Synaphea obtusata is a species of flowering plant in the family Proteaceae and is endemic to the south-west of Western Australia. It is a low, rounded shrub with deeply divided leaves, the end lobes linear, and spikes of yellow flowers, the spikes usually longer than the leaves.

==Description==
Synaphea obtusata is a low, rounded shrub that typically grows to a height of up to 10–60 cm and has several to many stems up to 4 cm long and covered with soft hairs. Its leaves are deeply divided up to four times, 50–140 mm long and 50–120 mm wide, on a petiole 40–140 mm long, the lobes linear, 1.5–3 mm wide. The flowers are borne in spikes 70–140 mm long and usually longer than the leaves, on a peduncle up to 30–90 mm long, the flowers widely spaced on the spikes. There are broad bracts 20–25 mm long at the base of the peduncle. The perianth it has a wide opening, the upper tepal 6–7 mm long and 2.5–3.2 mm wide, the lower tepal 5.0–5.5 mm long. The stigma is egg-shaped to heart-shaped, 1.5–2.0 mm long, 1.1–1.2 mm wide with an ovary covered with soft hairs. Flowering from July to October and the fruit is 6–9 mm long and beaked.

==Taxonomy==
This taxon was first described in 1856 by Carl Meissner who gave it the name Synaphea preissii var. obtusata from specimens collected in the Swan River Colony by James Drummond. In 1995, Alex George raised the variety to species status as S. obtusata in the Flora of Australia. The specific epithet (obtusata) means 'blunt possessing', referring to the leaf lobes.

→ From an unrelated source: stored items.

(* ===== verification/ManagedRuntimes.v ===== *)
(** * The runtimes of the managed resources ([daemon/src/managed_resources/])

    [mod.rs]: the tracks that a project needs are installed, given ports, started or
    adopted, and their allocations are made; those that nobody needs are stopped.
    [redis.rs], [mailpit.rs] and [rustfs.rs]: what is particular to a resource, as records
    of operations.

    The state is the one of [Gateway]: the daemon's, with the processes of the supervisor.
    A [spawn_blocking] runs to its end.  Parameters: those of the supervisor, whether a
    port is free, the commands that install ([resource_commands] makes them of
    [ResourceCommands]), and what asks servers: the checks of an adapter, its preparation
    and its allocations. *)

From stdpp Require Import pretty.
From S2P Require Import Prelude RustStr Identity Paths Manifest HostFs StateFs StatePaths ResourceCache.
From S2P Require Import StateTypes StateDb StatePorts StateResources StateObserved StateAllocations StateProjects Effects Errors.
From S2P Require ResourceCommands.
From S2P Require Import Supervisor ProjectPlan ProjectReconcile Gateway.
Import ResourceCommands (RuntimeArtifactAdapter, rt_resource_name, rt_executable_relative_path, CommandError, CmdResources, CmdState,
  TrackNotInstalled, TrackInUse, RollbackFailed, redis_adapter, mailpit_adapter, rustfs_adapter, ManagedResourceUpdateCheckTrack).
Definition apart f p (t : Fs) : Prop := ∀ q, q ≠ p → t !! q = f !! q.
Lemma vacuum_spec f c p : spec (same f c) (vacuum p)
  (λ _ s, (apart f p (tree s) ∧ tree s !! p = Some (File (dump c))) ∧ op_connection s = c) (λ _ s, apart f p (tree s) ∧ op_connection s = c).
Proof.
  unfold vacuum. apply (spec_bind _ _ _ (λ c' s, c' = c ∧ same f c s)); [intros s [Ht Hc]; by split|]. intros c'. apply spec_pure. intros ->.
  apply (spec_bind _ _ _ (λ _, same f c)).
  { eapply spec_conseq; [| | |apply spec_map_err, (spec_sql _ f c)]; [done| |].
    - intros [] s [Ht Hg]. injection Hg as Hg. by split.
    - intros e s [Ht Hc]. split; [|done]. intros q _. by rewrite Ht. }
  intros _u s [Ht Hc]. unfold on_part. cbn. pose proof (vacuum_changes p c (op_world s)) as Hch. pose proof (vacuum_writes p c (op_world s)) as Hw.
  assert (apart f p (files (vacuum_into p c (op_world s)).2)) as Ha by (intros q Hq; rewrite Hch by done; by rewrite <-Ht).
  destruct (vacuum_into p c (op_world s)) as [[[]|e] w]; cbn in *; [|by split]. split; [|done]. split; [done|]. by apply Hw.
Qed.

(** Some of the backups in [l] are gone. *)
Definition thinned (l : list string) g (t : Fs) : Prop := ∀ q, t !! q = g !! q ∨ t !! q = None ∧ ∃ x, x ∈ l ∧ q = root ++ [x].
Lemma hoare_remove l g : Forall backup_named l → hoare (λ t, t = g) (remove_backups paths l)
  (λ _ t, (∀ x, x ∈ l → t !! (root ++ [x]) = None) ∧ ∀ q, (∀ x, x ∈ l → q ≠ root ++ [x]) → t !! q = g !! q)
  (thinned l g).
Proof.
  revert g. induction l as [|x l IH]; intros g Hl; cbn [remove_backups].
  - intros w Hw. split; [by intros x Hx%elem_of_nil|]. intros q _. cbn. by rewrite Hw.
  - apply Forall_cons in Hl as [Hx Hl]. rewrite backup_join by done. set (p := root ++ [x]).
    apply (hoare_bind _ _ _ (λ _ t, t = delete p g)).
    + apply hoare_map_err, hoare_syscall.
      * intros t a t' ->. destruct (g !! p) as [[| |]|]; try done; by intros [= <- <-].
      * intros t ->. by left.
      * intros _f t ->. by left.
    + intros _u. eapply hoare_conseq; [| | |apply (IH (delete p g) Hl)]; [done| |].
      * intros _v t [Hd Ho]. split.
        -- intros y [->|Hy]%elem_of_cons; [|by apply Hd]. destruct (decide (x ∈ l)) as [Hin|Hin]; [by apply Hd|].
           rewrite Ho; [apply lookup_delete_eq|]. intros z Hz Heq. apply app_inj_tail in Heq as [_ ->]. done.
        -- intros q Hq. rewrite Ho by (intros z Hz; apply Hq; by right). apply lookup_delete_ne. intros <-. by apply (Hq x); [left|].
      * intros t Ht q. destruct (Ht q) as [Hq|[Hq (y & Hy & ->)]].
        -- destruct (decide (q = p)) as [->|Hne]; [right; split; [by rewrite Hq, lookup_delete_eq|exists x; by split; [left|]]|].
           left. by rewrite Hq, lookup_delete_ne.
        -- right. split; [done|]. exists y. by split; [right|].
Qed.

==Distribution and habitat==
Synaphea obtusata grows in sand and gravelly soils in woodland and mallee kwongan in the Avon Wheatbelt, Esperance Plains, Jarrah Forest and Warren bioregions of south-western Western Australia.

==Conservation status==
Synaphea obtusata is listed as "not threatened" by the Government of Western Australia Department of Biodiversity, Conservation and Attractions.